# EXCERPTED DATA
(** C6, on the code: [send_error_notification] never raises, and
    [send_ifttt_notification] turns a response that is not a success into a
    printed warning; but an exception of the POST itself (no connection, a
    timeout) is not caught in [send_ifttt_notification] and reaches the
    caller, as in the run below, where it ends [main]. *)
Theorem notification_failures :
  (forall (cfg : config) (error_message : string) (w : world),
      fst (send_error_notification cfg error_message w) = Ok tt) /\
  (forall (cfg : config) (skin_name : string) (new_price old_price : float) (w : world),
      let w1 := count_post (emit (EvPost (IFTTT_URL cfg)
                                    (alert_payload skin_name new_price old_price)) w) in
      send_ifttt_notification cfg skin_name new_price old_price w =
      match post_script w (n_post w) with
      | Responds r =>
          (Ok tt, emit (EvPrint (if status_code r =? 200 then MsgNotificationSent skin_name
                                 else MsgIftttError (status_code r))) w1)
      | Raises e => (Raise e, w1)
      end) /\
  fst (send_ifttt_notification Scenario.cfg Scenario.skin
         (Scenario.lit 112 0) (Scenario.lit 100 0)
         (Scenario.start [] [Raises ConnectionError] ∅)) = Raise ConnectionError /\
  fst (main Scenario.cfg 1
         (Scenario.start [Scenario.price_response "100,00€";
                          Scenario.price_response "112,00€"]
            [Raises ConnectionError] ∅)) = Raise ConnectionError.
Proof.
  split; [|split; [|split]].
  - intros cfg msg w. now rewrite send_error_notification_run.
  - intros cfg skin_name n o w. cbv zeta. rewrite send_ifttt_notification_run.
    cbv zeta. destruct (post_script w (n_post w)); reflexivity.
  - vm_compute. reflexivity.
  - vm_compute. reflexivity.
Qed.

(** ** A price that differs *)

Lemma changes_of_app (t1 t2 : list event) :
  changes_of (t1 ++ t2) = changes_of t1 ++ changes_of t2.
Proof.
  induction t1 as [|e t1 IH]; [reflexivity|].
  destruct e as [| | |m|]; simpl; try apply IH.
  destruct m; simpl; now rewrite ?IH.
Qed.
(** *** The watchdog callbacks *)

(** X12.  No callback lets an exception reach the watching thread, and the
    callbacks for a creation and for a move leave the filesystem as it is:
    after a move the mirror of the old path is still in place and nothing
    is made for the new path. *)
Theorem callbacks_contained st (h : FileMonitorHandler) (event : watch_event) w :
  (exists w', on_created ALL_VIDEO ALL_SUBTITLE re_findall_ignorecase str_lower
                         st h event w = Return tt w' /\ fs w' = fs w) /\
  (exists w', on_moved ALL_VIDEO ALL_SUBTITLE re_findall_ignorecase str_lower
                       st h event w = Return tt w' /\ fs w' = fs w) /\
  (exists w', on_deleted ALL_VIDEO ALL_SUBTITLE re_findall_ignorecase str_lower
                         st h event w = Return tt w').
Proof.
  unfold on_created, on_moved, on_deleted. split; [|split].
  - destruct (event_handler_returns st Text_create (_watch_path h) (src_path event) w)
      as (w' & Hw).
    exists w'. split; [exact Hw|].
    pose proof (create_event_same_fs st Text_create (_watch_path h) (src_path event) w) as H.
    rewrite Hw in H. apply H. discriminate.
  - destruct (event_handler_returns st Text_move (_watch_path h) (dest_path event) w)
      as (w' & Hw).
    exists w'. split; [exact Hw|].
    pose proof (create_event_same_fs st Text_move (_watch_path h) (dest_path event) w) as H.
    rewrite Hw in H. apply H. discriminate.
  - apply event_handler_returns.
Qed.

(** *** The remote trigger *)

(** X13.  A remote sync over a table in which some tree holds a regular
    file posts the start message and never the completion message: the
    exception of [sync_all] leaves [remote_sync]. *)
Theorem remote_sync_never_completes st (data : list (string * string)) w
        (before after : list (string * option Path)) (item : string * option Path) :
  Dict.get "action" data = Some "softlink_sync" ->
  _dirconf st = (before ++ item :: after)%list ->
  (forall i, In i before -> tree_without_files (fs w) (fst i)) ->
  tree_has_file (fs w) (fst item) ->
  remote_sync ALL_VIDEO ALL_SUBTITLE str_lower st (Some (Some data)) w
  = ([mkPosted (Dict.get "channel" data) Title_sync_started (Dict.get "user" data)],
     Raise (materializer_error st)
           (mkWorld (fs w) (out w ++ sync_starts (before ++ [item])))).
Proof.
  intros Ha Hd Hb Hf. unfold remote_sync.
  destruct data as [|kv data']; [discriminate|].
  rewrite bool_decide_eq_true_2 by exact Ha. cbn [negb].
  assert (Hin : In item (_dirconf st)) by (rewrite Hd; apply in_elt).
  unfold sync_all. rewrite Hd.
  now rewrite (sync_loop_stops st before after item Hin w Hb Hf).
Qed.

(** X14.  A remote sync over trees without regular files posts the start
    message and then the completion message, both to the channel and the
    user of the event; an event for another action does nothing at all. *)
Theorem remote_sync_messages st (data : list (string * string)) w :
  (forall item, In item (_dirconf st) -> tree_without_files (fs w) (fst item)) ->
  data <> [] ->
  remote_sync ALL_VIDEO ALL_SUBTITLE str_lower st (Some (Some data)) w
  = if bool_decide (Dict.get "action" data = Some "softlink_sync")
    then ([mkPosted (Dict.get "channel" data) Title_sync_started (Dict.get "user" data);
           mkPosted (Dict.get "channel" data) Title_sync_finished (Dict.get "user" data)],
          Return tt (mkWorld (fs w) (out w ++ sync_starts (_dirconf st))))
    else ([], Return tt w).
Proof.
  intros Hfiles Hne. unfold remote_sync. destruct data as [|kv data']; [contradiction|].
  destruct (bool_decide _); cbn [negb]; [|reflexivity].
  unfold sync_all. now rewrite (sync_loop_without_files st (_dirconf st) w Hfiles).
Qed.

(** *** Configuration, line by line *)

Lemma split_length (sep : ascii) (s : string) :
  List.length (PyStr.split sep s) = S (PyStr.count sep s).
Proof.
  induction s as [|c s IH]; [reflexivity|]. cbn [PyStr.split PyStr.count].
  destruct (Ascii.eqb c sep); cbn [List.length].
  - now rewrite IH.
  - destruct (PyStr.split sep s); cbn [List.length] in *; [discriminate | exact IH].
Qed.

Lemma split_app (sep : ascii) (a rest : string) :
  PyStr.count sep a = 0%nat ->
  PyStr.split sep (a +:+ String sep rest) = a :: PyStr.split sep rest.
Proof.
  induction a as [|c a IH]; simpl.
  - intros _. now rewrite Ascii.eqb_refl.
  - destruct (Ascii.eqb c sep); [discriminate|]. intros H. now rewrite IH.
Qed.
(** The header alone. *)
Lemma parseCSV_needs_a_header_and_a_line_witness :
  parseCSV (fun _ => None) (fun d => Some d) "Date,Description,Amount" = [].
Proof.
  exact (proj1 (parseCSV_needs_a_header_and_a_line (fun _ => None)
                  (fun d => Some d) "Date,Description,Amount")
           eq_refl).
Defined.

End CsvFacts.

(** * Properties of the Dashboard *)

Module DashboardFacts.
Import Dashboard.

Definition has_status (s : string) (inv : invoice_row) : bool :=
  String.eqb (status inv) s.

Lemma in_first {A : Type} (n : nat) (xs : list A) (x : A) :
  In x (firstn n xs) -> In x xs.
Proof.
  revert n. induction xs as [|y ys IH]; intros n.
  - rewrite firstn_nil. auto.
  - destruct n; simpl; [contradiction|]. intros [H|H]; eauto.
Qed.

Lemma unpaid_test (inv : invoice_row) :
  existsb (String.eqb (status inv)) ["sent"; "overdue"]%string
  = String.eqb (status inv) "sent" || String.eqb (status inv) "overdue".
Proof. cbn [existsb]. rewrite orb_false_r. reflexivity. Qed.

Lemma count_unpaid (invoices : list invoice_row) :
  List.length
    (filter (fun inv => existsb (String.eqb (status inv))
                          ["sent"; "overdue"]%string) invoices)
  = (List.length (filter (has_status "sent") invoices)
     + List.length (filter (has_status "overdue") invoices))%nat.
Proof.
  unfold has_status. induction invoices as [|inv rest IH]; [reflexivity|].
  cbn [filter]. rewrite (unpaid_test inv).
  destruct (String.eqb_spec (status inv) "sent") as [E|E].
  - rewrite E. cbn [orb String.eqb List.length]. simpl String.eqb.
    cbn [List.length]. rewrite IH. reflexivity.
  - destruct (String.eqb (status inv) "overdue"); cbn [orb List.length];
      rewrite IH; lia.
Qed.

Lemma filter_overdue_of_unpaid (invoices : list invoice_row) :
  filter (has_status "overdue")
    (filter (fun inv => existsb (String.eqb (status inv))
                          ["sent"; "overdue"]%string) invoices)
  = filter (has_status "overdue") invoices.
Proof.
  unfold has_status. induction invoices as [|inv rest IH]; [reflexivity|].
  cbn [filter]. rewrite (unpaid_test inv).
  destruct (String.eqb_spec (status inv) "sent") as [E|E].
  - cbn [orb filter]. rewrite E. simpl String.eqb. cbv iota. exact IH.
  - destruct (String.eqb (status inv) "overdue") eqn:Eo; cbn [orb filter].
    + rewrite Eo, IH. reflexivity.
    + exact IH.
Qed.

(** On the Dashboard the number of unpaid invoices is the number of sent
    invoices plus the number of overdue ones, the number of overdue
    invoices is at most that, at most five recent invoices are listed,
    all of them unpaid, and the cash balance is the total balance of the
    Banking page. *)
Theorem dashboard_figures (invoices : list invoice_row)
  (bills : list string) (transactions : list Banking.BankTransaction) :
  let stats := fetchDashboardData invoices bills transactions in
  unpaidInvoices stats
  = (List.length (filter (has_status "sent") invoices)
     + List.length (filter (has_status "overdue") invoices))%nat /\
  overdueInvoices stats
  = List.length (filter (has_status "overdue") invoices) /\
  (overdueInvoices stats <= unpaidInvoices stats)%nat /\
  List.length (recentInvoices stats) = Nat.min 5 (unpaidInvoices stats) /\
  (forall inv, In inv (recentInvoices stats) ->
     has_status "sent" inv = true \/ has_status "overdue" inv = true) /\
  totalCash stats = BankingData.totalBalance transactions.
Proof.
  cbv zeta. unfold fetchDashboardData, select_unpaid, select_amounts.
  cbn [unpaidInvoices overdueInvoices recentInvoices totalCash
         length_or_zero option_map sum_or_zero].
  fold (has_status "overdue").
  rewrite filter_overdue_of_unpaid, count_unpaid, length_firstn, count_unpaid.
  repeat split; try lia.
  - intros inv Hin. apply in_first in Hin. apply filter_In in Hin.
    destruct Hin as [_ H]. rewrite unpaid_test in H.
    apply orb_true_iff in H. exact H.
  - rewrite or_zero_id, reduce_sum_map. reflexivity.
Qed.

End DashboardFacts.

# PROBLEM TO WORK ON
Print exactly the lines above from the one with "(alert_payload skin_name new_price" to the one with "(Ok tt, emit", including both.

# OUTPUT OF THE TASK
                                    (alert_payload skin_name new_price old_price)) w) in
      send_ifttt_notification cfg skin_name new_price old_price w =
      match post_script w (n_post w) with
      | Responds r =>
          (Ok tt, emit (EvPrint (if status_code r =? 200 then MsgNotificationSent skin_name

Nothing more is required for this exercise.